Müm­taz’er Tür­kö­ne’nin bü­tün otu­rum­lar­da en çok atıf­ta bu­lu­nu­lan te­zi bu ba­kım­dan önem­li­dir. Tür­ki­ye’de üç mil­li­yet­çi­li­ğin bu­lun­du­ğu­na, çö­zü­mün ay­nı so­run­lu si­ya­sî di­li ko­nu­şan “An­ka­ra ve Di­yar­ba­kır mil­li­yet­çi­lik­le­ri”nde de­ğil, kay­naş­tı­ran et­ki­si ka­nıt­lan­mış “İs­tan­bul mil­li­yet­çi­li­ği”nde ol­du­ğu­na işa­ret eden Tür­kö­ne te­zi, biz­ce üze­rin­de dü­şün­me­ye ve ça­lı­şıl­ma­ya la­yık bir yak­la­şım­dır. 

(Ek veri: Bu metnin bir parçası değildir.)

(* ================================================================== *)
(** * The claims *)
(* ================================================================== *)

(** C1.  For every colour entry of three unsigned 8-bit channels,
    [convert_step] returns exactly 48 duration values: the 8 bits of the
    green channel, most significant first, then those of the red channel,
    then those of the blue channel, a 1-bit contributing (T1H, T1L) and a
    0-bit (T0H, T0L).  The 8 bits listed are the whole value of each
    channel. *)
Theorem convert_step_encodes_grb (r g b : Z) :
  is_u8 r = true -> is_u8 g = true -> is_u8 b = true ->
  exists timing,
    convert_step (PList [PInt r; PInt g; PInt b]) = Ok timing /\
    List.length timing = 48%nat /\
    timing =
      flat_map bit_pair (map (Z.testbit g) [7; 6; 5; 4; 3; 2; 1; 0]) ++
      flat_map bit_pair (map (Z.testbit r) [7; 6; 5; 4; 3; 2; 1; 0]) ++
      flat_map bit_pair (map (Z.testbit b) [7; 6; 5; 4; 3; 2; 1; 0]) /\
    bits_value (map (Z.testbit g) [7; 6; 5; 4; 3; 2; 1; 0]) = g /\
    bits_value (map (Z.testbit r) [7; 6; 5; 4; 3; 2; 1; 0]) = r /\
    bits_value (map (Z.testbit b) [7; 6; 5; 4; 3; 2; 1; 0]) = b.
Proof.
  intros Hr Hg Hb. exists (encode_rgb r g b).
  split; [apply convert_step_color|].
  split; [apply encode_rgb_length|].
  split; [reflexivity|].
  repeat split; apply bits_value_u8; assumption.
Qed.

Lemma convert_step_encodes_grb_witness :
  is_u8 18 = true /\ is_u8 52 = true /\ is_u8 86 = true /\
  exists timing,
    convert_step (PList [PInt 18; PInt 52; PInt 86]) = Ok timing /\
    List.length timing = 48%nat /\
    timing =
      flat_map bit_pair (map (Z.testbit 52) [7; 6; 5; 4; 3; 2; 1; 0]) ++
      flat_map bit_pair (map (Z.testbit 18) [7; 6; 5; 4; 3; 2; 1; 0]) ++
      flat_map bit_pair (map (Z.testbit 86) [7; 6; 5; 4; 3; 2; 1; 0]) /\
    bits_value (map (Z.testbit 52) [7; 6; 5; 4; 3; 2; 1; 0]) = 52 /\
    bits_value (map (Z.testbit 18) [7; 6; 5; 4; 3; 2; 1; 0]) = 18 /\
    bits_value (map (Z.testbit 86) [7; 6; 5; 4; 3; 2; 1; 0]) = 86.
Proof.
  split; [reflexivity|]. split; [reflexivity|]. split; [reflexivity|].
  apply (convert_step_encodes_grb 18 52 86); reflexivity.
Defined.

(** C2.  For a sequence [cs] of well-formed colours of length L > 0 and a
    chain of N > 0 LEDs, [convert_seq] returns normally and the timing
    buffer found on the object afterwards is the concatenation, for LED
    i = 0 .. N-1 in this order, of the encoding of entry [i mod L] (what
    [convert_step] returns on it, 48 values); this stored buffer has
    N * 48 values.  The other attributes and the trace are as before. *)
Theorem convert_seq_builds_buffer (w : world) (cs : list pyval) :
  0 < led_count (self w) ->
  (0 < List.length cs)%nat ->
  forallb is_color cs = true ->
  seq_buffer (self w) = PList cs ->
  exists tb,
    convert_seq w =
      (Ok tt,
       mkWorld (mkChain (led_count (self w)) (gpio_pin (self w)) (Some tb)
                        (PList cs) (seq_buffer_len (self w)) (shift_pos (self w)))
               (trace w)) /\
    timing_buffer (self (snd (convert_seq w))) = Some tb /\
    tb = flat_map (fun i => encode (nth (i mod List.length cs) cs PNone))
                  (seq 0 (Z.to_nat (led_count (self w)))) /\
    Z.of_nat (List.length tb) = led_count (self w) * 48 /\
    (forall i, convert_step (nth (i mod List.length cs) cs PNone)
               = Ok (encode (nth (i mod List.length cs) cs PNone)) /\
               List.length (encode (nth (i mod List.length cs) cs PNone)) = 48%nat).
Proof.
  intros Hn HL Hall Hsb.
  assert (Hne : cs <> []) by (destruct cs; [cbn in HL; lia | discriminate]).
  pose proof (forallb_color_int cs Hall) as Hint.
  pose proof (convert_seq_run w cs Hsb Hne Hint) as Hrun.
  exists (build cs (Z.to_nat (led_count (self w)))).
  split; [rewrite Hrun; unfold with_timing_buffer; rewrite Hsb; reflexivity|].
  split; [rewrite Hrun; reflexivity|].
  split; [reflexivity|].
  split; [rewrite build_length by assumption; lia|].
  intros i.
  assert (Hc : is_int_color (nth (i mod List.length cs) cs PNone) = true).
  { apply forallb_nth; [assumption|]. apply Nat.mod_upper_bound. lia. }
  split; [apply convert_step_int_color | apply encode_length]; assumption.
Qed.

Lemma convert_seq_builds_buffer_witness :
  let cs := [color 255 0 0; color 0 255 0] in
  let w := mkWorld (mkChain 3 "P22" None (PList cs) 2 0) [] in
  (0 < led_count (self w) /\
   (0 < List.length cs)%nat /\
   forallb is_color cs = true /\
   seq_buffer (self w) = PList cs) /\
  timing_buffer (self w) = None /\
  timing_buffer (self (snd (convert_seq w)))
  = Some (encode_rgb 255 0 0 ++ encode_rgb 0 255 0 ++ encode_rgb 255 0 0) /\
  option_map (@List.length Z) (timing_buffer (self (snd (convert_seq w))))
  = Some 144%nat.
Proof.
  cbv zeta. split; [repeat split; reflexivity || (cbn; lia)|].
  split; [reflexivity|].
  destruct (convert_seq_builds_buffer
              (mkWorld (mkChain 3 "P22" None
                          (PList [color 255 0 0; color 0 255 0]) 2 0) [])
              [color 255 0 0; color 0 255 0]
              eq_refl ltac:(cbn; lia) eq_refl eq_refl)
    as (tb & _ & Hstored & Htb & _).
  rewrite Hstored, Htb. split; reflexivity.
Defined.



(** C8.  For a chain of N > 0 LEDs and a sequence of well-formed colours of
    length L > 0, the invariants [len(timing_buffer) = N * 48] and
    [0 <= shift_pos < L] hold after [set_seq], and every call of
    [shift_buffer] on a chain that satisfies them returns normally and
    leaves a chain that satisfies them. *)
Theorem buffer_invariants (n : Z) (cs : list pyval) :
  0 < n ->
  (0 < List.length cs)%nat ->
  forallb is_color cs = true ->
  (forall w, led_count (self w) = n ->
     exists w', set_seq (PList cs) w = (Ok tt, w') /\ chain_inv n cs (self w')) /\
  (forall w, chain_inv n cs (self w) ->
     exists w', shift_buffer w = (Ok tt, w') /\ chain_inv n cs (self w')).
Proof.
  intros Hn HL Hall.
  assert (Hne : cs <> []) by (destruct cs; [cbn in HL; lia | discriminate]).
  pose proof (forallb_color_int cs Hall) as Hint.
  split.
  - intros w <-. apply set_seq_inv; assumption.
  - intros w Hw. apply shift_buffer_inv; assumption.
Qed.

Lemma buffer_invariants_witness :
  let cs := [color 255 0 0; color 0 255 0; color 0 0 255] in
  (0 < 4 /\ (0 < List.length cs)%nat /\ forallb is_color cs = true) /\
  (forall w, led_count (self w) = 4 ->
     exists w', set_seq (PList cs) w = (Ok tt, w') /\ chain_inv 4 cs (self w')) /\
  (forall w, chain_inv 4 cs (self w) ->
     exists w', shift_buffer w = (Ok tt, w') /\ chain_inv 4 cs (self w')).
Proof.
  cbv zeta. split; [repeat split; reflexivity || (cbn; lia)|].
  apply (buffer_invariants 4 [color 255 0 0; color 0 255 0; color 0 0 255]);
    reflexivity || (cbn; lia).
Defined.

(** C9.  For N > 0 LEDs and a sequence of N well-formed colours (channels in
    0..255), decoding the buffer that [set_seq] builds (pairs read as bits,
    bits assembled most significant first into the green, red and blue
    bytes) gives back the sequence. *)
Theorem build_decode_roundtrip (w : world) (cs : list pyval) :
  0 < led_count (self w) ->
  led_count (self w) = Z.of_nat (List.length cs) ->
  forallb is_color cs = true ->
  exists w' tb,
    set_seq (PList cs) w = (Ok tt, w') /\
    timing_buffer (self w') = Some tb /\
    decode tb = Some cs.
Proof.
  intros Hn HL Hall.
  assert (Hne : cs <> []) by (destruct cs; [cbn in HL; lia | discriminate]).
  pose proof (forallb_color_int cs Hall) as Hint.
  do 2 eexists. split; [apply set_seq_run; assumption|].
  fields. split; [reflexivity|].
  rewrite HL, Nat2Z.id, build_exact. apply decode_encode, Hall.
Qed.

Lemma build_decode_roundtrip_witness :
  let cs := [color 255 0 0; color 18 52 86; color 0 128 7] in
  let w := chain_init 3 "P22" in
  (0 < led_count (self w) /\
   led_count (self w) = Z.of_nat (List.length cs) /\
   forallb is_color cs = true) /\
  exists w' tb,
    set_seq (PList cs) w = (Ok tt, w') /\
    timing_buffer (self w') = Some tb /\
    decode tb = Some cs.
Proof.
  cbv zeta. split; [repeat split; reflexivity|].
  apply (build_decode_roundtrip (chain_init 3 "P22")
           [color 255 0 0; color 18 52 86; color 0 128 7]); reflexivity.
Defined.

(** C10.  For every sequence of entries with three non-negative integer
    channels, every value of the timing buffer that [set_seq] /
    [convert_seq] stores, and of the buffer after any further calls of
    [shift_buffer] and [output_buffer], is one of T0H, T0L, T1H, T1L.  On a
    fresh chain this holds of whatever buffer is stored, also when a call
    raises; on a non-empty sequence every call returns normally and a
    buffer is present.  [output_buffer] sends the buffer followed by TRST
    and leaves the object, hence the stored buffer, as it was; TRST is not
    a bit-timing constant. *)
Theorem timing_buffer_only_bit_durations
        (n : Z) (pin : string) (cs : list pyval) (calls : list call) :
  forallb is_nonneg_color cs = true ->
  durations_ok
    (self (snd (bind (set_seq (PList cs)) (fun _ => do_calls calls)
                     (chain_init n pin)))) /\
  (cs <> [] ->
   forall w, exists w' tb,
     bind (set_seq (PList cs)) (fun _ => do_calls calls) w = (Ok tt, w') /\
     timing_buffer (self w') = Some tb /\
     Forall is_bit_duration tb) /\
  (forall w tb, timing_buffer (self w) = Some tb ->
     output_buffer w =
       (Ok tt, mkWorld (self w)
                       (trace w ++ [RMT_new 3 (gpio_pin (self w)) 0;
                                    RMT_pulses_send (tb ++ [TRST]) HIGH;
                                    RMT_deinit]))) /\
  ~ is_bit_duration TRST.
Proof.
  intros Hall. pose proof (forallb_nonneg_int cs Hall) as Hint.
  split; [apply set_seq_then_calls_durations; exact I|].
  split; [|split; [apply output_buffer_run|]].
  - intros Hne w. unfold bind. rewrite set_seq_run by assumption.
    set (w1 := mkWorld (loaded (self w) cs
                          (build cs (Z.to_nat (led_count (self w)))) 0)
                       (trace w)).
    destruct (do_calls_ready cs calls Hint w1) as (w' & Hrun & Hr);
      [apply loaded_ready; assumption|].
    assert (Hd : durations_ok (self (snd (do_calls calls w1)))).
    { apply do_calls_durations. unfold durations_ok, w1. fields.
      apply build_durations. }
    rewrite Hrun in *. cbn [snd] in Hd.
    destruct Hr as (_ & _ & Htb & _).
    unfold durations_ok in Hd.
    destruct (timing_buffer (self w')) as [tb|] eqn:Etb; [|congruence].
    exists w', tb. auto.
  - unfold is_bit_duration, TRST, T0H, T0L, T1H, T1L. lia.
Qed.

Lemma timing_buffer_only_bit_durations_witness :
  let cs := [color 300 0 7; color 0 1024 255] in
  let calls := [Shift; Output; Shift; Shift; Output] in
  forallb is_nonneg_color cs = true /\
  durations_ok
    (self (snd (bind (set_seq (PList cs)) (fun _ => do_calls calls)
                     (chain_init 3 "P22")))).
Proof.
  cbv zeta. split; [reflexivity|].
  apply (timing_buffer_only_bit_durations 3 "P22"
           [color 300 0 7; color 0 1024 255]
           [Shift; Output; Shift; Shift; Output]).
  reflexivity.
Defined.

(** C7, as the code has it.  On a chain without a timing buffer (no
    [set_seq] has succeeded), [shift_buffer] and [output_buffer] are silent
    no-ops: they return normally, raise nothing, print nothing, send
    nothing, and leave the state of the chain unchanged. *)
Theorem no_buffer_calls_are_silent_noops (w : world) :
  timing_buffer (self w) = None ->
  shift_buffer w = (Ok tt, w) /\ output_buffer w = (Ok tt, w).
Proof.
  intros Htb. unfold shift_buffer, output_buffer, bind, get.
  rewrite Htb. split; reflexivity.
Qed.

So­nuç ola­rak, Tür­ki­ye Kürt me­se­le­sin­de ay­nı su­da iki de­fa yı­ka­na­ma­ya­cak. Fark­lı ses­le­re ger­çek­ten ih­ti­yaç du­yu­lu­yor; çün­kü ar­tık sa­de­ce bir “Kürt Me­se­le­si” de­ğil, bir de “Kür­dis­tan Me­se­le­si” var. Kür­dis­tan me­se­le­si­ni tar­tış­ma­ya bu­gün ne Türk­çü, ne de Kürt­çü si­ya­set dil­le­ri ye­ter­li de­ğil­dir. Bu top­rak­la­rı va­tan ya­pan ta­rih­sel de­rin­lik göz ar­dı edi­le­rek ya­pı­la­cak her tar­tış­ma ya­ban­cı­laş­ma­yı bes­le­mek­ten, par­ça­lan­ma­yı kö­rük­le­mek­ten öte­ye gi­de­me­ye­cek­tir. AB ile PKK ara­lı­ğı­na sı­kış­mış her cüm­le, so­ru­nun çö­zü­mü­ne de­ğil, da­ha da dal­la­nıp bu­dak­lan­ma­sı­na mal­ze­me ta­şı­mak­ta­dır. Bu dar si­ya­sî ara­lı­ğı kı­ra­cak fark­lı bir di­lin önü­nü aç­mak ik­ti­da­rın elin­de­dir. Tür­ki­ye bu se­fer bu so­run­la yüz­le­şi­yor­muş gi­bi yap­mak şan­sı­na sa­hip de­ğil­dir.